(* ===== verification/LogHistory.v ===== *)
(** * tlog.c: the theorems on the files of a log

    From the specifications of LogRotate.v: archives are never overwritten, the oldest
    are removed first, the files hold what was written, and they stay within their bounds;
    each with a run on a concrete file system. *)

From Stdlib Require Import ZArith Lia Sorted.
From Stdlib Require Import Strings.Byte.
From stdpp Require Import base gmap sets list sorting strings pretty.
From S2P Require Import Prelude TlogFormat Tlog Filesys LogFile LogWp LogRotate.

Module LogHistory.

Import TlogFormat.
Import Tlog(settings, mk_settings, logsize, logcount).
Import Filesys LogFile LogWp LogRotate.
Local Open Scope Z_scope.

(** ** A concrete kernel

    It refuses the calls whose numbers are listed, reads directories backwards,
    takes at most [most] bytes of a write, if that is given, and has its own idea of time and of gzip. *)

Definition demo_gzip (data : list byte) : list byte := x1f :: data.
Definition demo_gunzip (data : list byte) : option (list byte) :=
  match data with x1f :: data => Some data | _ => None end.

Definition demo (most : option Z) (refused : list nat) : Kernel := {|
  refuses t c :=
    match c with
    | SAccess _ => None
    | _ => if bool_decide (t ∈ refused) then Some EIO else None
    end;
  clock t := 1000 + Z.of_nat t;
  localtime_r t := Some (mk_tm 124 (t / 7200 mod 12) (t / 3600 mod 30) 0 (t / 60 mod 60) (t mod 60));
  order _ l := reverse l;
  taken _ n := match most with Some m => Z.min m n | None => n end;
  fork_pid _ := 7%positive;
  gzip_output _ data := Some (demo_gzip data)
|}.

Lemma demo_ok most refused : kernel_ok (K := demo most refused) demo_gunzip.
Proof.
  split.
  - intros t l. cbn. by rewrite reverse_Permutation.
  - by intros t data z [= <-].
Qed.

Lemma demo_honest most refused : access_honest (K := demo most refused).
Proof. done. Qed.

Lemma benign_honest {K : Kernel} : benign -> access_honest.
Proof. intros B t p. apply (never_refused B). Qed.

Lemma demo_benign : benign (K := demo None []).
Proof.
  split; cbn; [|done|intros t; lia|done].
  intros t c. destruct c; by rewrite ?bool_decide_eq_false_2 by apply not_elem_of_nil.
Qed.

Definition demo_dir : place := (true, [bytes_of "var"; bytes_of "log"]).
Definition demo_fs : fs :=
  mk_fs {[ demo_dir; (true, []) ]} ∅ ∅ {[ 0 := 0%nat; 1 := 1%nat; 2 := 2%nat ]} 3 ∅ 0 0 0.

Definition demo_naming (suffix : path) : naming :=
  mk_naming (bytes_of "/var/log") (bytes_of "a.log") suffix (bytes_of "/var/log/a.log") false.

Definition demo_log (nocompress : bool) (limit : Z) (count : nat) : logfile :=
  mk_logfile (mk_settings 100 limit (Z.of_nat count) true nocompress false false false 1024)
    (mk_handle (-1) 0 0 (-1) 0 true) (demo_naming (if nocompress then [] else GZ))
    (mk_perms 416 288 false) false.

Definition demo_world (nocompress : bool) (limit : Z) (count : nat) : world :=
  mk_world demo_fs (demo_log nocompress limit count) [] 0 (mk_tm 0 0 0 0 0 0).

Lemma demo_naming_ok suffix : no_slash suffix -> naming_ok (demo_naming suffix).
Proof.
  intros H. split; [done| |done|done]. split; [|by apply no_slash_text].
  split; vm_compute; discriminate.
Qed.

Lemma demo_fs_wf : fs_wf demo_fs.
Proof.
  split; cbn; try done.
  - by intros i [].
  - intros f i. rewrite !lookup_insert_Some, lookup_singleton_Some. lia.
  - by intros p [].
Qed.

Lemma demo_dirs_short q : q ∈ dirs demo_fs -> (length q.2 <= 2)%nat.
Proof. cbn. intros [->%elem_of_singleton| ->%elem_of_singleton]%elem_of_union; cbn; lia. Qed.

Lemma demo_ready s suffix :
  fs_wf s -> dirs s = dirs demo_fs -> no_slash suffix -> ready (demo_naming suffix) s.
Proof.
  intros W Hd Hs. pose proof (demo_naming_ok _ Hs) as N.
  assert (forall nm, (true, [bytes_of "var"; bytes_of "log"; nm]) ∉ dirs demo_fs) as H3.
  { intros nm Hin%demo_dirs_short. cbn in Hin. lia. }
  split; [done| | |].
  - rewrite Hd. cbn. apply elem_of_union_l. by apply elem_of_singleton.
  - intros nm _. rewrite Hd. apply H3.
  - intros x Hx%no_slash_names. rewrite Hd. unfold at_. rewrite resolve_below;
      [apply H3|done|apply entry_name_app; [apply N|done]].
Qed.

(** What is seen of a run that returns. *)
Definition returns {A B} (o : outcome (world * A)) (f : world -> A -> B) : option B :=
  match o with Ret (w, a) => Some (f w a) | _ => None end.

(** One more file. *)
Definition add_file (nm : string) (data : list byte) (t : Z) (s : fs) : fs :=
  mk_fs (dirs s) (<[resolve (below (bytes_of "/var/log") (bytes_of nm)) := next_ino s]> (names s))
    (<[next_ino s := mk_inode data t 0]> (inodes s)) (fds s) (S (next_ino s))
    (children s) (umask s) (errno s) (tick s).

Lemma wf_add_file nm data t s :
  fs_wf s -> dirs s = dirs demo_fs -> length (resolve (below (bytes_of "/var/log") (bytes_of nm))).2 = 3%nat ->
  fs_wf (add_file nm data t s).
Proof.
  intros W Hd Hl. apply wf_created; [done| |apply resolve_entries|].
  - rewrite Hd. intros Hin%demo_dirs_short. lia.
  - intros g i Hg. apply (wf_fds _ W) in Hg. lia.
Qed.
Lemma dirname_below : dirname (below d c) = d.
Proof.
  unfold dirname. rewrite reverse_below, drop_slashes_id by by apply head_reverse_no_slash.
  assert (no_slash (reverse c)) as Hr by (unfold no_slash; by rewrite elem_of_reverse).
  destruct (reverse c ++ slash :: reverse d) as [|b q] eqn:E; [by destruct (reverse c)|].
  rewrite <- E, drop_component_app by done. cbn [drop_slashes].
  rewrite bool_decide_eq_true_2 by done. rewrite drop_slashes_id.
  - destruct (reverse d) as [|x r] eqn:Er; [by apply (f_equal reverse) in Er; rewrite reverse_involutive in Er|].
    by rewrite <- Er, reverse_involutive.
  - by rewrite head_reverse.
Qed.

End Names.

(** Nothing but descriptors has changed. *)
Definition files_unchanged (s s' : fs) : Prop :=
  dirs s' = dirs s /\ names s' = names s /\ inodes s' = inodes s.

(** *** Any path *)

Lemma split_slash d c : split (below d c) = split d ++ split c.
Proof.
  unfold below. induction d as [|b d IH]; cbn [app split].
  { by rewrite bool_decide_eq_true_2. }
  rewrite IH. case_bool_decide; [done|]. pose proof (split_nonempty d). by destruct (split d).
Qed.

Lemma resolve_slash d c :
  d <> [] -> resolve (below d c) = ((resolve d).1, (resolve d).2 ++ filter significant (split c)).
Proof. intros Hd. unfold resolve. rewrite split_slash, filter_app. by destruct d. Qed.

Lemma strip_snoc_slash p : strip (p ++ [slash]) = strip p.
Proof. unfold strip. rewrite reverse_snoc. cbn [drop_slashes]. by rewrite bool_decide_eq_true_2. Qed.

Lemma strip_snoc p b : b <> slash -> strip (p ++ [b]) = p ++ [b].
Proof.
  intros Hb. unfold strip. rewrite drop_slashes_id; [apply reverse_involutive|].
  rewrite reverse_snoc. cbn. congruence.
Qed.

(** Slashes at the end make no difference. *)
Lemma resolve_strip p : strip p <> [] -> resolve (strip p) = resolve p.
Proof.
  induction p as [|b p IH] using rev_ind; [done|]. destruct (decide (b = slash)) as [->|Hb].
  - rewrite strip_snoc_slash. intros Hs. rewrite IH by done. symmetry. apply resolve_below_nil. by intros ->.
  - by rewrite strip_snoc.
Qed.

(** And where there is nothing else, they lead to the root. *)
Lemma resolve_slashes p : strip p = [] -> p <> [] -> resolve p = (true, []).
Proof.
  induction p as [|b p IH] using rev_ind; [done|]. destruct (decide (b = slash)) as [->|Hb].
  - rewrite strip_snoc_slash. intros Hs _. destruct (decide (p = [])) as [->|Hp]; [done|].
    rewrite <- IH by done. by apply (resolve_below_nil p).
  - rewrite strip_snoc by done. intros E. by apply app_nil in E as [_ ?].
Qed.
(** A round of [_tlog_work] up to the output; [None] when the loop is left. *)
Definition work_round (now : Z) (log0 : option ptr) : C (option picked) :=
  do! run := asks running in
  do! over := (if (run : bool) then mret false
               else do! fuel := asks (fun c => S (size (nodes c))) in
                    do! head := asks log in
                    do! any := any_has_data fuel head in
                    mret (negb any)) in
  if (over : bool) then mret None
  else
    do! _ := wait_pids now in
    do! r := work_pick log0 in
    mret (Some r).

(** ** Waiting for gzip at the start *)

(** One round of [tlog_wait_zip_fini], the [time_out]-th; [alive pid] is whether
    [kill(pid, 0)] succeeds. *)
Fixpoint zip_round (alive : Z -> bool) (fuel : nat) (time_out : Z) (q : option ptr) (wait_zip : bool) : C bool :=
  match q with
  | None => mret wait_zip
  | Some p =>
      match fuel with
      | O => fun _ => NoFuel
      | S fuel =>
          do! v := deref p in
          let pid := zip_pid (hnd (file v)) in
          let wait_zip := wait_zip || bool_decide (pid > 0) in
          do! _ := (if negb (alive pid) || bool_decide (time_out >= 5000)
                    then update p (fun v => set_file (with_hnd (set_zip_pid (-1)) (file v)) v)
                    else mret tt) in
          zip_round alive fuel time_out (next v) wait_zip
      end
  end.

Fixpoint zip_rounds (alive : Z -> Z -> bool) (rounds : nat) (time_out : Z) : C () :=
  match rounds with
  | O => fun _ => NoFuel
  | S rounds =>
      let time_out := time_out + 1 in
      do! fuel := asks (fun c => S (size (nodes c))) in
      do! head := asks log in
      do! wait_zip := zip_round (alive time_out) fuel time_out head false in
      if (wait_zip : bool) then zip_rounds alive rounds time_out else mret tt
  end.

(** [tlog_wait_zip_fini]; there are at most 5001 rounds. *)
Definition wait_zip_fini (alive : Z -> Z -> bool) (rounds : nat) : C () :=
  do! r := asks root in
  match r with
  | None => mret tt
  | Some _ => zip_rounds alive rounds 0
  end.

(** ** Forks *)

(** The loops of [tlog_fork_prepare] and [tlog_fork_child]. *)
Fixpoint for_logs (fuel : nat) (f : node -> node) (q : option ptr) : C () :=
  match q with
  | None => mret tt
  | Some p =>
      match fuel with
      | O => fun _ => NoFuel
      | S fuel => do! v := deref p in do! _ := update p f in for_logs fuel f (next v)
      end
  end.

Definition each_log (f : node -> node) : C () :=
  do! r := asks root in
  match r with
  | None => mret tt
  | Some _ =>
      do! fuel := asks (fun c => S (size (nodes c))) in
      do! head := asks log in
      for_logs fuel f head
  end.

Definition tlog_fork_prepare : C () :=
  each_log (fun v => set_file (with_opts (set_multi_log true) (file v)) v).

(** [created] is whether the child's writer thread could be created. *)
Definition tlog_fork_child (created : bool) : C () :=
  do! _ := each_log (fun v =>
    set_ring (mk_log (Tlog.buff (ring v)) 0 0 0 0 (Tlog.waiters (ring v)))
      (set_file (with_hnd (set_filesize 0) (file v)) v)) in
  if (created : bool) then mret tt
  else each_log (fun v => set_file (mk_logfile (opts (file v)) (hnd (file v)) (nam (file v)) (per (file v)) true) v).

(** ** Start and end *)

(** The settings for early messages when [tlog] is all zero. *)
Definition no_early : early := mk_early false false false false false false.


(** The loop of [tlog_exit]. *)
Fixpoint close_all (fuel : nat) : C () :=
  do! head := asks log in
  match head with
  | None => mret tt
  | Some p =>
      match fuel with
      | O => fun _ => NoFuel
      | S fuel => do! _ := close_log p true in close_all fuel
      end
  end.

(** [tlog_exit], after the writer has been joined. *)
Definition tlog_exit (fuel : nat) : C () :=
  do! up := asks root_format in
  if negb up then mret tt
  else
    do! _ := change (set_running false) in
    do! _ := change (set_root None true) in
    do! _ := close_all fuel in
    change (set_root None false).

Definition set_no_prefix b c := mk_ctl (nodes c) (log c) (root c) (running c) (root_format c)
  b (gzip_cmd c) (last_log c) (outside c) (log_output c) (early_print c).
Definition set_log_output b c := mk_ctl (nodes c) (log c) (root c) (running c) (root_format c)
  (output_no_prefix c) (gzip_cmd c) (last_log c) (outside c) b (early_print c).
Definition set_early f c := mk_ctl (nodes c) (log c) (root c) (running c) (root_format c)
  (output_no_prefix c) (gzip_cmd c) (last_log c) (outside c) (log_output c) (f (early_print c)).
Definition TLOG_FORMAT_NO_PREFIX : Z := Z.shiftl 1 7.

(** [tlog_init]; [gzip] is the command found, [created] whether the writer thread could
    be created. *)
Definition tlog_init (p : option ptr) (buffer : option (list byte)) (tty : bool) (gzip : path) (created : bool)
    (logfile : path) (maxlogsize maxlogcount buffsize flag : Z) : C Z :=
  do! up := asks root_format in
  if (up : bool) then mret (-1)
  else if bool_decide (0 < buffsize < TLOG_MAX_LINE_SIZE_SET * 2) then mret (-1)
  else
    (* memset *)
    do! _ := change (fun c => mk_ctl (nodes c) None None true false false gzip (last_log c) (outside c)
      false no_early) in
    do! l := tlog_open p buffer tty logfile maxlogsize maxlogcount buffsize flag in
    match l with
    | None => do! _ := change (fun c => set_root None false (set_running false c)) in mret (-1)
    | Some p =>
        do! _ := update p (set_output_func RootOutput) in
        do! _ := change (set_no_prefix (has_flag flag TLOG_FORMAT_NO_PREFIX)) in
        do! _ := change (set_root (Some p) true) in
        if (created : bool) then mret 0
        else
          do! _ := change (fun c => set_root None false (set_running false c)) in
          do! _ := close_log p true in
          mret (-1)
    end.

(** ** What a program asks of the library *)

(** A change of a log that the caller may have none of. *)
Definition on_log (p : option ptr) (f : logfile -> logfile) : C () :=
  match p with
  | None => mret tt
  | Some p => update p (fun v => set_file (f (file v)) v)
  end.

Definition tlog_set_permission (file_perm archive_perm : Z) (f : logfile) : logfile :=
  mk_logfile (opts f) (hnd f) (nam f) (mk_perms file_perm archive_perm true) (fail f).

(** [tlog_rename_logfile] reads the log it is given, whatever it is. *)
Definition tlog_rename_logfile (p : option ptr) (logfile : path) : C () :=
  match p with
  | None => fun _ => Crash
  | Some p => on_file p (rename_request logfile)
  end.

(** [tlog_reg_output_func]; [user] is whether the caller has a function of its own. *)
Definition tlog_reg_output_func (p : option ptr) (user : bool) : C Z :=
  do! r := asks root in
  if bool_decide (p = r) then mret (-1)
  else
    match p with
    | None => mret (-1)
    | Some p => do! _ := update p (set_output_func (if user then UserOutput else FileOutput)) in mret 0
    end.

(** [tlog_set_private] *)
Definition tlog_set_private (p : option ptr) (data : Z) : C () :=
  match p with
  | None => mret tt
  | Some p => update p (set_private_data data)
  end.

(** [tlog_reg_log_output_func]; [callback] is whether it is not NULL. *)
Definition tlog_reg_log_output_func (callback : bool) (data : Z) : C Z :=
  do! _ := change (set_log_output callback) in
  do! r := asks root in
  do! _ := tlog_set_private r data in
  mret 0.

(** [tlog_reg_format_func]; [callback] is whether it is not NULL. *)
Definition tlog_reg_format_func (callback : bool) : C Z :=
  do! _ := change (fun c => set_root (root c) callback c) in mret 0.

(** *** Printing *)

(** [_tlog_vprintf] with its line laid out, from [_tlog_need_drop] to the end of the first
    round of its loop, or a later round: [maxlen] is the value the round before left. The
    result says whether the function is through; otherwise the caller sleeps until the
    writer wakes it, and comes round again. *)
Definition print_round (p : ptr) (maxlen : Z) (line : list byte) : C bool :=
  do! v := deref p in
  let o := opts (file v) in
  if bool_decide (logcount o <= 0) && negb (logscreen o) then mret true
  else
    let '(l, drop) := need_drop o (ring v) in
    if (drop : bool) then do! _ := update p (set_ring l) in mret true
    else
      if bool_decide (free_room o l maxlen < max_line_size o) then
        if block o then mret false
        else do! _ := update p (set_ring (set_dropped (dropped l + 1) l)) in mret true
      else
        match store_line o l line with
        | Ret l => do! _ := update p (set_ring l) in mret true
        | _ => fun _ => Crash
        end.

(** [tlog_vprintf] *)
Definition tlog_vprintf (p : option ptr) (maxlen : Z) (line : list byte) : C bool :=
  match p with
  | None => mret true
  | Some p => print_round p maxlen line
  end.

......

Whenever a line in the material above holds the string "reads", copy that line in full.

    It refuses the calls whose numbers are listed, reads directories backwards,
(** [tlog_rename_logfile] reads the log it is given, whatever it is. *)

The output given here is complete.